> Try it
Show me each line of the listing below where the word "close" appears.

> Records supplied
(* ===== verification/Handler.v ===== *)
(** * Handling an HTTP request

    [HttpServer::handle_request] of main.cpp, as a worker thread runs it: the head of the
    request, the filter chain over headers and body, and the response, through the
    connection it shares with the event loop. *)

From S2P Require Export Filters ConnectionIO.

Open Scope Z_scope.

Definition BODY_CHUNK_SIZE : Z := 524288.

(** What the event loop does to the body while the worker waits for it. *)
Inductive loop_feed := FeedData (data : list Z) (eof : bool) | FeedFailure.

Definition apply_feed (c : ConnectionIO) (f : loop_feed) : ConnectionIO :=
  match f with FeedData data eof => feedBody data eof c | FeedFailure => feedError c end.

Definition apply_feeds (fs : list loop_feed) (c : ConnectionIO) : ConnectionIO := foldl apply_feed c fs.

(** How a worker leaves its connection: [finish], [setError], or still waiting for more of
    the body than the event loop has given. *)
Inductive conn_end := Finished | Errored | Waiting.

(** ** What is written *)

(** [write_chunked]; the fuel is one more than the number of full chunks. *)
Fixpoint write_chunks (fuel : nat) (offset : Z) (data : list Z) (s : HttpResponseSink) : HttpResponseSink :=
  match fuel with
  | O => s
  | S fuel =>
      if offset <? zlen data then
        let chunk := Z.min (zlen data - offset) BODY_CHUNK_SIZE in
        write_chunks fuel (offset + chunk) data (push_write (slice offset chunk data) s)
      else s
  end.

Definition write_chunked (data : list Z) (s : HttpResponseSink) : HttpResponseSink :=
  write_chunks (S (Z.to_nat (zlen data / BODY_CHUNK_SIZE))) 0 data s.

#[global] Arguments write_chunked : simpl never.

Definition content_length_header (body : list Z) : list Z * list Z := (str "Content-Length", dec (zlen body)).

(** The headers a module may not set on a local response. *)
Definition kept_local_header (h : list Z * list Z) : bool :=
  negb (header_name_eq h.1 (str "Content-Length") || header_name_eq h.1 (str "Content-Type")
        || header_name_eq h.1 (str "Connection")).

Definition local_headers (d : HttpData) : HeaderPairs :=
  [(str "Content-Type", str "text/plain"); (str "X-Powered-By", str "lswasm/proxy-wasm"); (str "Connection", str "close")]
  ++ filter (fun h => kept_local_header h = true) (local_response_additional_headers d)
  ++ [content_length_header (local_response_body d)].

Definition build_local_response (d : HttpData) : list Z :=
  serialize_headers (local_response_code d) (local_headers d) ++ local_response_body d.

(** [runtime_line] is the line the build configuration selects; [modules] are the loaded
    modules, if there is a module manager. *)
Definition build_response_body (runtime_line : list Z) (modules : option (list name)) (d : HttpData) : list Z :=
  let nl := [10] in
  let line s := str s ++ nl in
  line "=== WASM HTTP Proxy Server ===" ++ nl ++ line "Request Information:" ++
  str "  Method: " ++ hd_method d ++ nl ++ str "  Path: " ++ hd_path d ++ nl ++
  str "  Version: " ++ hd_version d ++ nl ++ nl ++
  line "Runtime Information:" ++ runtime_line ++ nl ++ line "Filter Status:" ++
  match modules with
  | None => []
  | Some [] => line "  • No filters loaded"
  | Some modules => line "  Loaded filters:" ++ mjoin ((fun m => str "    - " ++ m ++ nl) <$> modules)
  end ++
  nl ++ line "Proxy-WASM Support:" ++ line "  • RootContext lifecycle callbacks" ++
  line "  • HTTP filter callbacks (onRequest*, onResponse*)" ++
  line "  • Response header manipulation from WASM modules" ++ line "  • Connection events" ++
  line "  • Metadata and data processing" ++ line "  • Status/error codes" ++ nl ++
  line "Submodules:" ++ line "  • proxy-wasm-cpp-host" ++ line "  • proxy-wasm-cpp-sdk" ++ line "  • proxy-wasm-spec".

(** ** The request *)

Section Handler.
Context {W : Type} (open_scope : name -> W -> option ContextBase * W) (callback : name -> phase -> W -> prog W).
(** The loaded modules, [g_body_pacifier], and the line of the build configuration. *)
Context (loaded : option (list name)) (g_body_pacifier : bool) (runtime_line : list Z).

Abbreviation chain := (Filters.chain HttpResponseSink W).

Definition respond_local (f : chain) : conn_end * chain :=
  (Finished, set_sink (write_chunked (build_local_response (http_data f)) (sink f)) f).

Definition end_streaming (f : chain) : conn_end * chain :=
  (if chain_isStreamingFinished f then Finished else Errored, f).

(** The loop over the body: [feeds] is what the event loop does before each read. *)
Fixpoint body_loop (feeds : list (list loop_feed)) (content_length body_consumed : Z) (c : ConnectionIO) (f : chain)
    : option (option conn_end * chain) :=
  if (body_consumed <? content_length) && negb (has_local_response (http_data f)) then
    match feeds with
    | [] => Some (Some Waiting, f)
    | fs :: feeds =>
        let want := Z.min (content_length - body_consumed) BODY_CHUNK_SIZE in
        match readBodyChunk want (apply_feeds fs c) with
        | None => Some (Some Waiting, f)
        | Some (r, c) =>
            match rr_status r, rr_data r with
            | Error, _ | Truncated, _ | _, [] => Some (Some Errored, f)
            | _, data =>
                let body_consumed := body_consumed + zlen data in
                f ← onRequestBody callback (content_length <=? body_consumed) (assign_request_body data f);
                body_loop feeds content_length body_consumed c f
            end
        end
    end
  else Some (None, f).

(** The body phase; an answer is an early return. *)
Definition stream_body (feeds : list (list loop_feed)) (c : ConnectionIO) (f : chain) : option (option conn_end * chain) :=
  let content_length := content_length_ c in
  if 0 <? content_length then
    let prefix := body_prefix_ c in
    f ← (match prefix with
         | [] => Some f
         | _ => onRequestBody callback (content_length <=? zlen prefix) (assign_request_body prefix f)
         end);
    body_loop feeds content_length (zlen prefix) c f
  else Some (None, f).

Definition default_response (f : chain) : chain :=
  let body := if g_body_pacifier then build_response_body runtime_line loaded (http_data f) else [] in
  set_data (set_response_headers [(str "Content-Type", str "text/plain"); (str "Connection", str "close")]
              (set_response_body body (http_data f))) f.

(** The response as the chain has left it, with its length. *)
Definition send_response (f : chain) : conn_end * chain :=
  let d := http_data f in
  let hdrs := without (str "Content-Length") (response_headers d) ++ [content_length_header (response_body d)] in
  let f := set_data (set_response_headers hdrs d) f in
  (Finished, set_sink (write_chunked (response_body d) (push_write (serialize_headers 200 hdrs) (sink f))) f).

Definition response_phases (f : chain) : option (conn_end * chain) :=
  f ← onResponseHeaders callback (default_response f);
  f ← onResponseBody callback f;
  f ← onResponseTrailers callback f;
  Some (if has_local_response (http_data f) then
          if chain_hasStreamingResponse f then (Errored, f) else respond_local f
        else if chain_hasStreamingResponse f then end_streaming f
        else send_response f).

(** Behind the headers phase. *)
Definition request_phases (feeds : list (list loop_feed)) (c : ConnectionIO) (f : chain) : option (conn_end * chain) :=
  '(r, f) ← stream_body feeds c f;
  match r with
  | Some e => Some (e, f)
  | None =>
      f ← (if has_local_response (http_data f) then Some f else onRequestTrailers callback f);
      if has_local_response (http_data f) then Some (respond_local f)
      else if chain_hasStreamingResponse f then Some (end_streaming f)
      else response_phases f
  end.

(** Up to the end of [handle_request], where the destructors follow; the chain is missing
    if the head of the request could not be parsed.  The outer [None] is undefined
    behaviour. *)
Definition handle_request (feeds : list (list loop_feed)) (c : ConnectionIO) (w : W) : option (conn_end * option chain) :=
  match parse_request (header_data_ c) with
  | None => Some (Errored, None)
  | Some d =>
      f ← onRequestHeaders open_scope callback loaded (negb (0 <? content_length_ c)) (new_chain d new_HttpResponseSink w);
      '(e, f) ← (if has_local_response (http_data f) then Some (respond_local f) else request_phases feeds c f);
      Some (e, Some f)
  end.
End Handler.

> Your solution
  [(str "Content-Type", str "text/plain"); (str "X-Powered-By", str "lswasm/proxy-wasm"); (str "Connection", str "close")]
  set_data (set_response_headers [(str "Content-Type", str "text/plain"); (str "Connection", str "close")]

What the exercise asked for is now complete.